Beginning with the first line and ending with the one containing "e :: kept es", copy the lines of the listing below exactly; omit everything else.

'''

Lemma decrement_spec h t l n :
  circle h (t :: l) → h !! t = Some n →
  let h' := <[t := set_retries (retries n - 1) n]> h in
  circle h' (t :: l) ∧ frame [t] h h' ∧ holds h' t (signal n, retries n - 1).
Proof.
  intros Hc Hn. cbv zeta. split; [|split].
  - eapply circle_same; [|exact Hc]. intros p _.
    split; [by apply set_retries_next | by apply set_retries_prev].
  - apply frame_insert. left.
  - eexists. rewrite lookup_insert_eq. done.
Qed.
(** What a pass over the slot should do to its entries: those with no
    revolution left fire, the others lose one. *)
Definition due (e : entry) : bool := e.2 =? 0.
Definition dec (e : entry) : entry := (e.1, e.2 - 1).
Fixpoint fired (es : list entry) : list Z :=
  match es with
  | [] => []
  | e :: es => if due e then i32 e.1 :: fired es else fired es
  end.
Fixpoint kept (es : list entry) : list entry :=
  match es with
  | [] => []
  | e :: es => if due e then kept es else dec e :: kept es
  end.
Definition entry_ok (e : entry) : Prop := e.1 ≠ 0 ∧ 0 ≤ e.2.

(** Where the node of an entry goes: back to the allocator or back in line. *)
Definition gone (e : entry) (t : Z) : list Z := if due e then [t] else [].
Definition stay (e : entry) (t : Z) : list Z := if due e then [] else [t].
Definition blocks : list Z → list item := fmap (λ p, (p, 64)).

Lemma fired_cons e es : fired (e :: es) = fired [e] ++ fired es.
Proof. cbn. by destruct (due e). Qed.
Lemma kept_cons e es : kept (e :: es) = kept [e] ++ kept es.
Proof. cbn. by destruct (due e). Qed.
Lemma stay_gone e t : stay e t ++ gone e t = [t].
Proof. unfold stay, gone. by destruct (due e). Qed.
Lemma blocks_fst ps : (blocks ps).*1 = ps.
Proof. induction ps as [|p ps IH]; [done|]. cbn. by f_equal. Qed.
Lemma blocks_app ps1 ps2 : blocks (ps1 ++ ps2) = blocks ps1 ++ blocks ps2.
Proof. apply fmap_app. Qed.

Lemma holds_mono (h h' : heap) (l : list Z) es :
  (∀ p, p ∈ l → same_data h h' p) → Forall2 (holds h) l es → Forall2 (holds h') l es.
Proof.
  intros Hs H. induction H as [|p e l es Hp _ IH]; constructor.
  - apply Hs; [left | done].
  - apply IH. intros q Hq. apply Hs. by right.
Qed.

(** The nodes [l] of a slot with their entries, and the free blocks [q]. *)
Record pass_inv (cap : nat) ring q ps es : Prop := {
  pass_circle : circle (nodes ring) ps;
  pass_nodup : NoDup ps;
  pass_null : NULL ∉ ps;
  pass_holds : Forall2 (holds (nodes ring)) ps es;
  pass_ok : Forall entry_ok es;
  pass_free : pq_rep cap (allocator ring) q;
  pass_cap : (length q + length ps ≤ cap)%nat
}.

Lemma pass_rotate cap ring q l1 l2 es1 es2 :
  length l1 = length es1 →
  pass_inv cap ring q (l1 ++ l2) (es1 ++ es2) → pass_inv cap ring q (l2 ++ l1) (es2 ++ es1).
Proof.
  intros Hlen [Hc Hnd H0 Hh Hok Hq Hcap]. split; try done.
  - by apply circle_rotate.
  - by rewrite Permutation_app_comm.
  - rewrite elem_of_app in *. tauto.
  - apply Forall2_app_inv in Hh as [Hh1 Hh2]; [|done]. by apply Forall2_app.
  - apply Forall_app in Hok as []. by apply Forall_app.
  - rewrite length_app in *. lia.
Qed.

'''

** Solution for this task **
Lemma decrement_spec h t l n :
  circle h (t :: l) → h !! t = Some n →
  let h' := <[t := set_retries (retries n - 1) n]> h in
  circle h' (t :: l) ∧ frame [t] h h' ∧ holds h' t (signal n, retries n - 1).
Proof.
  intros Hc Hn. cbv zeta. split; [|split].
  - eapply circle_same; [|exact Hc]. intros p _.
    split; [by apply set_retries_next | by apply set_retries_prev].
  - apply frame_insert. left.
  - eexists. rewrite lookup_insert_eq. done.
Qed.
(** What a pass over the slot should do to its entries: those with no
    revolution left fire, the others lose one. *)
Definition due (e : entry) : bool := e.2 =? 0.
Definition dec (e : entry) : entry := (e.1, e.2 - 1).
Fixpoint fired (es : list entry) : list Z :=
  match es with
  | [] => []
  | e :: es => if due e then i32 e.1 :: fired es else fired es
  end.
Fixpoint kept (es : list entry) : list entry :=
  match es with
  | [] => []
  | e :: es => if due e then kept es else dec e :: kept es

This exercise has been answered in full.